(* ===== verification/BorrowWalkTotal.v ===== *)
(** * The walk returns: every case of [walk_expr]

    A package whose tables are in range ([typed_ok]) and a body that has a
    weight: the walk, the pre-pass and [run] return ([BorrowTotal.costs]). *)

From stdpp Require Import base list strings numbers gmap sets.
From S2P Require Import Prelude StateM TyArena Infer Hir BorrowState BorrowFlow BorrowTotal.

Local Open Scope Z_scope.
Notation length := List.length (only parsing).

(** Every type the side tables mention is in the arena. *)
Record typed_ok (typed : TypedPackage) : Prop := {
  to_arena : arena_ok (ty_arena typed);
  to_unit : is_Some (get (ty_arena typed) (unit_ty typed));
  to_exprs : map_Forall (λ _ t, is_Some (get (ty_arena typed) t)) (expr_ty typed);
  to_params : map_Forall (λ _ ps, Forall (λ p, is_Some (get (ty_arena typed) p.2)) ps) (fn_param_tys typed);
  to_fields : fields_typed (ty_arena typed) (def_map typed)
}.

Section Walk.
Context (typed : TypedPackage) (pkg : Package) (Hok : typed_ok typed).
Notation A := (ty_arena typed).
Notation costs := (costs A).
Let HA : arena_ok A := to_arena typed Hok.

Lemma type_of_ok e : is_Some (get A (type_of typed e)).
Proof.
  unfold type_of. destruct (expr_ty typed !! e) as [t|] eqn:E; [by apply (to_exprs typed Hok e)|].
  apply (to_unit typed Hok).
Qed.

Section Cases.
Context (n : nat) (walk : ExprId → Position → ST BorrowCx (option string)).
Hypothesis Hwalk : ∀ e w pos, weight pkg n e = Some w → costs w (walk e pos).
Notation weigh := (weigh_part pkg n (weight pkg n)).
Notation weigh_in := (weigh_in_block pkg n (weight pkg n)).

Lemma weigh_in_nonneg p w : weigh_in p = Some w → 0 ≤ w.
Proof. intros H. apply (weigh_nonneg pkg n p). by destruct p. Qed.

Lemma costs_use_expr e w : weight pkg n e = Some w → 0 ≤ w ∧ costs w (use walk e).
Proof.
  intros Hw. pose proof (weight_pos _ _ _ _ Hw). split; [lia|]. apply costs_void; [lia|by apply Hwalk].
Qed.

Lemma costs_uses {R} (g : R → ExprId) xs w :
  sum_opt weigh (map (λ x, PExpr (g x)) xs) = Some w → 0 ≤ w ∧ costs w (each (λ x, use walk (g x)) xs).
Proof.
  rewrite sum_opt_map. intros Hw. eapply costs_each; [exact Hw|]. intros x a _. apply costs_use_expr.
Qed.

= = = =

TASK TO COMPLETE:
Please set down the entire listing once more, exactly as it stands.

SOLUTION TO THIS PROBLEM:
(* ===== verification/BorrowWalkTotal.v ===== *)
(** * The walk returns: every case of [walk_expr]

    A package whose tables are in range ([typed_ok]) and a body that has a
    weight: the walk, the pre-pass and [run] return ([BorrowTotal.costs]). *)

From stdpp Require Import base list strings numbers gmap sets.
From S2P Require Import Prelude StateM TyArena Infer Hir BorrowState BorrowFlow BorrowTotal.

Local Open Scope Z_scope.
Notation length := List.length (only parsing).

(** Every type the side tables mention is in the arena. *)
Record typed_ok (typed : TypedPackage) : Prop := {
  to_arena : arena_ok (ty_arena typed);
  to_unit : is_Some (get (ty_arena typed) (unit_ty typed));
  to_exprs : map_Forall (λ _ t, is_Some (get (ty_arena typed) t)) (expr_ty typed);
  to_params : map_Forall (λ _ ps, Forall (λ p, is_Some (get (ty_arena typed) p.2)) ps) (fn_param_tys typed);
  to_fields : fields_typed (ty_arena typed) (def_map typed)
}.

Section Walk.
Context (typed : TypedPackage) (pkg : Package) (Hok : typed_ok typed).
Notation A := (ty_arena typed).
Notation costs := (costs A).
Let HA : arena_ok A := to_arena typed Hok.

Lemma type_of_ok e : is_Some (get A (type_of typed e)).
Proof.
  unfold type_of. destruct (expr_ty typed !! e) as [t|] eqn:E; [by apply (to_exprs typed Hok e)|].
  apply (to_unit typed Hok).
Qed.

Section Cases.
Context (n : nat) (walk : ExprId → Position → ST BorrowCx (option string)).
Hypothesis Hwalk : ∀ e w pos, weight pkg n e = Some w → costs w (walk e pos).
Notation weigh := (weigh_part pkg n (weight pkg n)).
Notation weigh_in := (weigh_in_block pkg n (weight pkg n)).

Lemma weigh_in_nonneg p w : weigh_in p = Some w → 0 ≤ w.
Proof. intros H. apply (weigh_nonneg pkg n p). by destruct p. Qed.

Lemma costs_use_expr e w : weight pkg n e = Some w → 0 ≤ w ∧ costs w (use walk e).
Proof.
  intros Hw. pose proof (weight_pos _ _ _ _ Hw). split; [lia|]. apply costs_void; [lia|by apply Hwalk].
Qed.

Lemma costs_uses {R} (g : R → ExprId) xs w :
  sum_opt weigh (map (λ x, PExpr (g x)) xs) = Some w → 0 ≤ w ∧ costs w (each (λ x, use walk (g x)) xs).
Proof.
  rewrite sum_opt_map. intros Hw. eapply costs_each; [exact Hw|]. intros x a _. apply costs_use_expr.
Qed.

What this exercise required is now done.